Figure 5: Sections through Earth's interior beneath regions centered on (a) north America (b) Hawaii (c) South Africa,
illustrating the variation in the nature of "D" layer and the role of upwelling and downwelling. After Kearey et al. 2002.

In this context, i.e.; the role of mantle plumes can be linked to the general fluctuation
of sea level with the sea floor as an acting function. It is conspicuous that the effect is
interactive with architecture of carbonate sedimentation to produce a hallmark in the
succession. High stand and Low stand could bear more than dual meaning, but at least,
Volcanism and LIPs have its share in the precipitation control.

Environmental consequences:
Connections between large historic basaltic eruptions and perturbations of the global
environment are well documented (Neal, et al., 2008). Recent data increasingly suggests
temporal correlation between LIP formation and significant oceanographic, biotic and
climatic events (Neal, et al., 2008), figure6. The study of LIPs and extinction events is
part of a boarder inquiry into the climatic effects of LIPs. Emplacement of a LIP may
release massive amounts of SO2 into the atmosphere causing global cooling and acid
rain, and CO2, which has a strong greenhouse effect. Furthermore, a minor temperature
increase can potentially trigger a massive gas hydrate melting and thus a LIP event can
have an effect far greater that its direct contribution to climate change (Ernst et al.,
2005). The most severe impact of LIP formation was Oceanic Anoxic Events
(OAEs),(Neal, et al., 2008). These OAEs were episodes of wide spread marine anoxia
during which large amounts of organic carbon were buried on the ocean floor under
oxygen-deficient bottom water (Turgeon & Creaser, 2008).

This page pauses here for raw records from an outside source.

Section Undisturbed.
Context (w : world) (polls : nat) (admin_id : Z) (msg : Message).
Context (tg_ids : list Z).
Hypothesis no_pause : forall t h, h ∈ arrivals w t -> no_pause_request h.
Hypothesis edits_succeed : forall t, edit_raises w t = false.

Lemma unpaused_suspend s : unpaused (states s) -> unpaused (states (suspend w s)).
Proof.
  intros Hp. simpl.
  assert (Hall : forall h, h ∈ arrivals w (tick s) -> no_pause_request h)
    by (intros h; apply no_pause).
  revert Hall. generalize (arrivals w (tick s)) as hs. revert Hp.
  generalize (states s) as p.
  intros p Hp hs. revert p Hp.
  induction hs as [|h hs IH]; intros p Hp Hall; simpl; [done|].
  apply IH.
  - apply unpaused_apply_handler; [apply Hall; by left|done].
  - intros h' Hin. apply Hall. by right.
Qed.

Lemma attempt_states uid s :
  states (attempt w msg uid s) = states (suspend w s).
Proof.
  unfold attempt. destruct (String.eqb _ _);
    [destruct (send_raises w uid)|destruct (copy_raises w uid)]; reflexivity.
Qed.

Lemma iteration_undisturbed uid s :
  unpaused (states s) ->
  match iteration w polls admin_id msg tg_ids uid s with
  | Continue s' => unpaused (states s')
  | Break s' => s' = s
  | _ => False
  end.
Proof.
  intros Hp. unfold iteration.
  destruct (not_st _ _); [done|].
  destruct (get (states s) admin_id) as [l|]; [|done].
  destruct (flag (d_stopped _)); [done|].
  assert (Hw : wait_paused w polls l s = Continue s).
  { destruct polls; simpl; by rewrite (unpaused_deref _ l Hp). }
  rewrite Hw.
  set (s3 := sleep_for w pro_delay (attempt w msg uid s)).
  assert (H3 : unpaused (states s3)).
  { change (states s3) with (states (suspend w (attempt w msg uid s))).
    apply unpaused_suspend. rewrite attempt_states.
    by apply unpaused_suspend. }
  destruct (progress_due tg_ids uid s3); [|done].
  unfold report. rewrite edits_succeed.
  change (unpaused (states (suspend w s3))). by apply unpaused_suspend.
Qed.

Lemma for_loop_undisturbed rest s :
  unpaused (states s) ->
  match for_loop w polls admin_id msg tg_ids rest s with
  | Continue _ | Break _ => True
  | _ => False
  end.
Proof.
  revert s. induction rest as [|uid rest IH]; intros s Hp; simpl; [done|].
  pose proof (iteration_undisturbed uid s Hp) as Hi.
  destruct (iteration _ _ _ _ _ _ _); try done. by apply IH.
Qed.

End Undisturbed.

(** If no handler asks for a pause while the worker runs, no dictionary is
    paused when it starts and no progress edit raises, the worker returns,
    whatever the poll budget, the other handler calls and the transport
    failures. *)
Lemma run_broadcast_returns w polls admin_id msg s0 :
  (forall t h, h ∈ arrivals w t -> no_pause_request h) ->
  (forall t, edit_raises w t = false) ->
  unpaused (states s0) ->
  exists s, run_broadcast w polls admin_id msg s0 = Returned s.
Proof.
  intros Hnp He Hp. unfold run_broadcast.
  assert (Hp' : unpaused (states (prelude w s0))).
  { change (states (prelude w s0))
      with (states (suspend w (suspend w (suspend w (reset_counters s0))))).
    do 3 apply (unpaused_suspend w Hnp). exact Hp. }
  pose proof (for_loop_undisturbed w polls admin_id msg
                (fetch_unbanned (users w)) Hnp He
                (fetch_unbanned (users w)) _ Hp') as Hl.
  destruct (for_loop _ _ _ _ _ _ _); try done; eauto.
Qed.

(** A pause followed by a resume: the worker goes on with the recipient it
    was about to attempt, and every recipient is attempted once, in
    order. *)
Lemma pause_then_resume_continues :
  exists s,
    run_broadcast (pause_then_resume three_users 7) 5 7 (text_message 7 "hi")
      (initial (confirmed 7 (text_message 7 "hi")) []) = Returned s
    /\ calls s = [(SendMessage 1, false); (SendMessage 2, false)]
    /\ sent s = 2 /\ failed s = 0
    /\ tick s = 12.
Proof. eexists. split; [vm_compute; reflexivity|]. vm_compute. by repeat split. Qed.

(** A stop pressed during the pause wait is seen only at the head of the
    pass after the resume: the recipient the worker was waiting on is still
    sent to, the third one is not. *)
Lemma stop_in_pause_then_resume_sends_once_more :
  exists s,
    run_broadcast
      (stop_in_pause_then_resume [(1%Z, false); (2%Z, false); (3%Z, false)] 7)
      5 7 (text_message 7 "hi")
      (initial (confirmed 7 (text_message 7 "hi")) []) = Returned s
    /\ calls s = [(SendMessage 1, false); (SendMessage 2, false)]
    /\ (h_sent_count <$> history s) = [2%Z]
    /\ (h_total_users <$> history s) = [3%Z].
Proof. eexists. split; [vm_compute; reflexivity|]. vm_compute. by repeat split. Qed.

(** When every progress edit raises, the loop never runs to the end of a
    non-empty recipient list: the pass for the last recipient always makes
    the edit. *)
Lemma for_loop_never_completes w polls admin_id msg tg_ids rest s s' :
  (forall t, edit_raises w t = true) ->
  rest <> [] ->
  last rest = last tg_ids ->
  for_loop w polls admin_id msg tg_ids rest s <> Continue s'.
Proof.
  intros He. revert s. induction rest as [|uid rest IH]; intros s Hne Hlast; [done|].
  simpl. destruct (iteration w polls admin_id msg tg_ids uid s) as [s1| | |] eqn:Hi;
    try done.
  destruct rest as [|uid' rest].
  - exfalso. revert Hi. unfold iteration.
    destruct (not_st _ _); [done|].
    destruct (get (states s) admin_id) as [l|]; [|done].
    destruct (flag (d_stopped _)); [done|].
    destruct (wait_paused w polls l s); try done.
    unfold progress_due. simpl in Hlast. rewrite <- Hlast.
    rewrite bool_decide_eq_true_2, orb_true_r by done.
    unfold report. by rewrite He.
  - apply IH; [done|]. by rewrite <- Hlast.
Qed.

(** * Properties of the further parts *)

(** ** [normalize_phone] *)

Lemma str_filter_length f s : String.length (str_filter f s) <= String.length s.
Proof. induction s as [|c s IH]; simpl; [lia|]. destruct (f c); simpl; lia. Qed.

Lemma str_filter_forall f s : str_forall f (str_filter f s) = true.
Proof.
  induction s as [|c s IH]; simpl; [done|].
  destruct (f c) eqn:E; simpl; [by rewrite E|done].
Qed.

Lemma str_filter_id f s : str_forall f s = true -> str_filter f s = s.
Proof.
  induction s as [|c s IH]; simpl; [done|].
  intros [-> Hs]%andb_true_iff. by rewrite IH.
Qed.

(** The three cases of [normalize_phone], on the digits of the text. *)
Lemma normalize_phone_digits raw :
  normalize_phone raw =
  match digits_of raw with
  | String d rest =>
      if (String.length (digits_of raw) =? 11)%nat
         && (Ascii.eqb d "7" || Ascii.eqb d "8")
      then Some ("+7" +:+ rest)
      else if (String.length (digits_of raw) =? 10)%nat && Ascii.eqb d "9"
      then Some ("+7" +:+ digits_of raw)
      else None
  | EmptyString => None
  end.
Proof. by destruct raw. Qed.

Figure 6: [A] Phanerozoic global LIP distribution, [B] holistic representation of LIP emplacement and associated
environmental effects. After Neal, et al., 2008.

References
Ernst, R. E., Buchan, K. L., & Campbell, I. H. (2005). Frontiers in Large Igneous Province Research.
LTHOS (79), 271-297.
Kaerey, P., Brooks, M., & Hill, I. (2002). An Introduction to Geophysical Exploration. Cornwall:
Blackwell Science Limited.
Neal, C. R., Coffin, M. F., Arndt, N. T., Robert, D. A., Eldholm, O., Erba, E., et al. (2008).
Investigating Large Igneous Province Formation and Associated Paleoenvironmental Events: A
White Paper for Scientific Drilling. Scientific Drilling (6), 4-17.
Schlager, W. (2005). CARBONATE SEDIMENTOLOGY AND SEQUENCE STRATIGRAPHY (Vol. 8). (L. J.
Crossery, Ed.) USA: SPEM(Society for Sedimentary Geology).
Turgeon, S. C., & Creaser, R. A. (2008, July). Creataceous Oceanic Anoxic Event2 Triggered by a
Massive Magmatic Episode. Nature , 323-327.